Low blame and high accountability are not conflicting goals. What we have now is too much blame and not enough accountability! In its report the IOM noted that transparency would be essential to effective process improvements for patient safety. The report also stated that such transparency would require movement toward a blame free culture. But, due to misinterpretation of research data and a blunder in the use of language the IOM report had the opposite effect! I explained here:
Ironically, the IOM, with the issuance of its report, undermined its own aspirations for a culture of transparency right out of the gate! They did this by indiscriminately referring to a broad spectrum of adverse patient outcomes as “errors.” This unfortunate attribution, based on faulty analysis of a landmark study on adverse hospital events, I have argued, did much to sabotage the cause of patient safety in the decade that followed. (For the original investigator’s own criticism of the IOM’s interpretation see this editorial).

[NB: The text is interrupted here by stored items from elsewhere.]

(** A change of one object and its logs. *)
Lemma inv_update h0 w t obj o o' w' t' :
  tx_inv h0 w t -> heap w !! obj = Some o -> heap w' = <[obj := o']> (heap w) -> dex_caches w' = dex_caches w ->
  transaction w' = Some t' -> resolve_string_logs_ t' = resolve_string_logs_ t ->
  (forall x, x ≠ obj -> object_logs_ t' !! x = object_logs_ t !! x /\ array_logs_ t' !! x = array_logs_ t !! x) ->
  (forall log, object_logs_ t' !! obj = Some log -> log_fits o' log) ->
  (forall log, array_logs_ t' !! obj = Some log -> array_fits o' log) ->
  (forall o0, h0 !! obj = Some o0 -> restores t obj o o0 -> restores t' obj o' o0) ->
  tx_inv h0 w' t'.
Proof.
  intros [Ha Ho Har Hs Hr] Hobj Hh Hd Ht Hlog Hne Hfo Hfa Hre. split; try done.
  - intros x log Hx. destruct (decide (x = obj)) as [->|Hxo].
    + exists o'. rewrite Hh, lookup_insert_eq. auto.
    + rewrite Hh, lookup_insert_ne by done. apply Ho. by rewrite <- (proj1 (Hne x Hxo)).
  - intros x log Hx. destruct (decide (x = obj)) as [->|Hxo].
    + exists o'. rewrite Hh, lookup_insert_eq. auto.
    + rewrite Hh, lookup_insert_ne by done. apply Har. by rewrite <- (proj2 (Hne x Hxo)).
  - intros d i Hi. rewrite Hlog in Hi. unfold has_slot, GetResolvedString. rewrite Hd. by apply Hs.
  - intros x o0 Hx. destruct (Hr x o0 Hx) as (o1 & Ho1 & H1). destruct (decide (x = obj)) as [->|Hxo].
    + exists o'. rewrite Hh, lookup_insert_eq. simplify_eq. auto.
    + exists o1. rewrite Hh, lookup_insert_ne by done. split; [done|].
      destruct H1 as (E1 & E2 & E3). destruct (Hne x Hxo) as [Q1 Q2].
      unfold restores, undone, array_undone in *. rewrite Q1, Q2. done.
Qed.

(** ** Fields *)

Definition write_cell (o : TObject) (offset : Z) (c : Cell) (b : Z) : TObject :=
  mkObject (array_type o) (<[offset := mkCell (cell_type c) b]> (fields o)) (elements o).

Lemma log_write_undo log o offset k v volatile c b y :
  fields o !! offset = Some c ->
  (log !! offset = None -> skipped o offset = false -> undo_bits (mkFieldValue (u64 v) k volatile) = cell_bits c) ->
  skipped o y = false ->
  fields (undo_object (ObjectLog_LogValue k offset v volatile log) (write_cell o offset c b)) !! y =
  fields (undo_object log o) !! y.
Proof.
  intros Hc Hu Hy. rewrite !undo_object_lookup. cbn [fields write_cell]. unfold undo_cell.
  rewrite (skipped_array_type (write_cell o offset c b) o) by done. rewrite Hy.
  destruct (decide (offset = y)) as [<-|Hne].
  - rewrite lookup_insert_eq, Hc. cbn. unfold ObjectLog_LogValue.
    destruct (log !! offset) eqn:El; [by rewrite El|]. rewrite lookup_insert_eq, Hu by done. by destruct c.
  - rewrite lookup_insert_ne by done. unfold ObjectLog_LogValue. destruct (log !! offset); [done|].
    by rewrite lookup_insert_ne.
Qed.

Lemma LogValue_fits log o offset k v volatile c b :
  fields o !! offset = Some c -> width (cell_type c) = kind_width k -> log_fits o log ->
  log_fits (write_cell o offset c b) (ObjectLog_LogValue k offset v volatile log).
Proof.
  intros Hc Hw Hf x fv Hx.
  assert (Hg : exists c', fields o !! x = Some c' /\ width (cell_type c') = kind_width (kind fv)).
  { revert Hx. unfold ObjectLog_LogValue. destruct (log !! offset); [apply Hf|].
    destruct (decide (offset = x)) as [<-|Hne].
    - rewrite lookup_insert_eq. intros [= <-]. eauto.
    - rewrite lookup_insert_ne by done. apply Hf. }
  destruct Hg as (c' & Hc' & Hw'). cbn [fields write_cell]. destruct (decide (offset = x)) as [<-|Hne].
  - simplify_eq. eexists. rewrite lookup_insert_eq. done.
  - exists c'. by rewrite lookup_insert_ne.
Qed.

Instead of an era of transparency we entered a heightened culture of blame and finger pointing. The most vivid example of this, of course, is Medicare’s never events policy, of which we are just beginning to realize the adverse consequences.
Now we have a domino effect of more and more unintended consequences. Already in the works is a new legal standard which shifts the burden of proof to hospitals in certain malpractice cases. So much for transparency!
At a recent UWGrand Rounds presentation Bob described what he called a “masterful bit of spin” by the IOM in equating the rate of adverse events in health care to one commercial air crash per day. But the IOM did worse than spin data. They spun assumptions based on faulty interpretation of data. Masterful but unfortunate.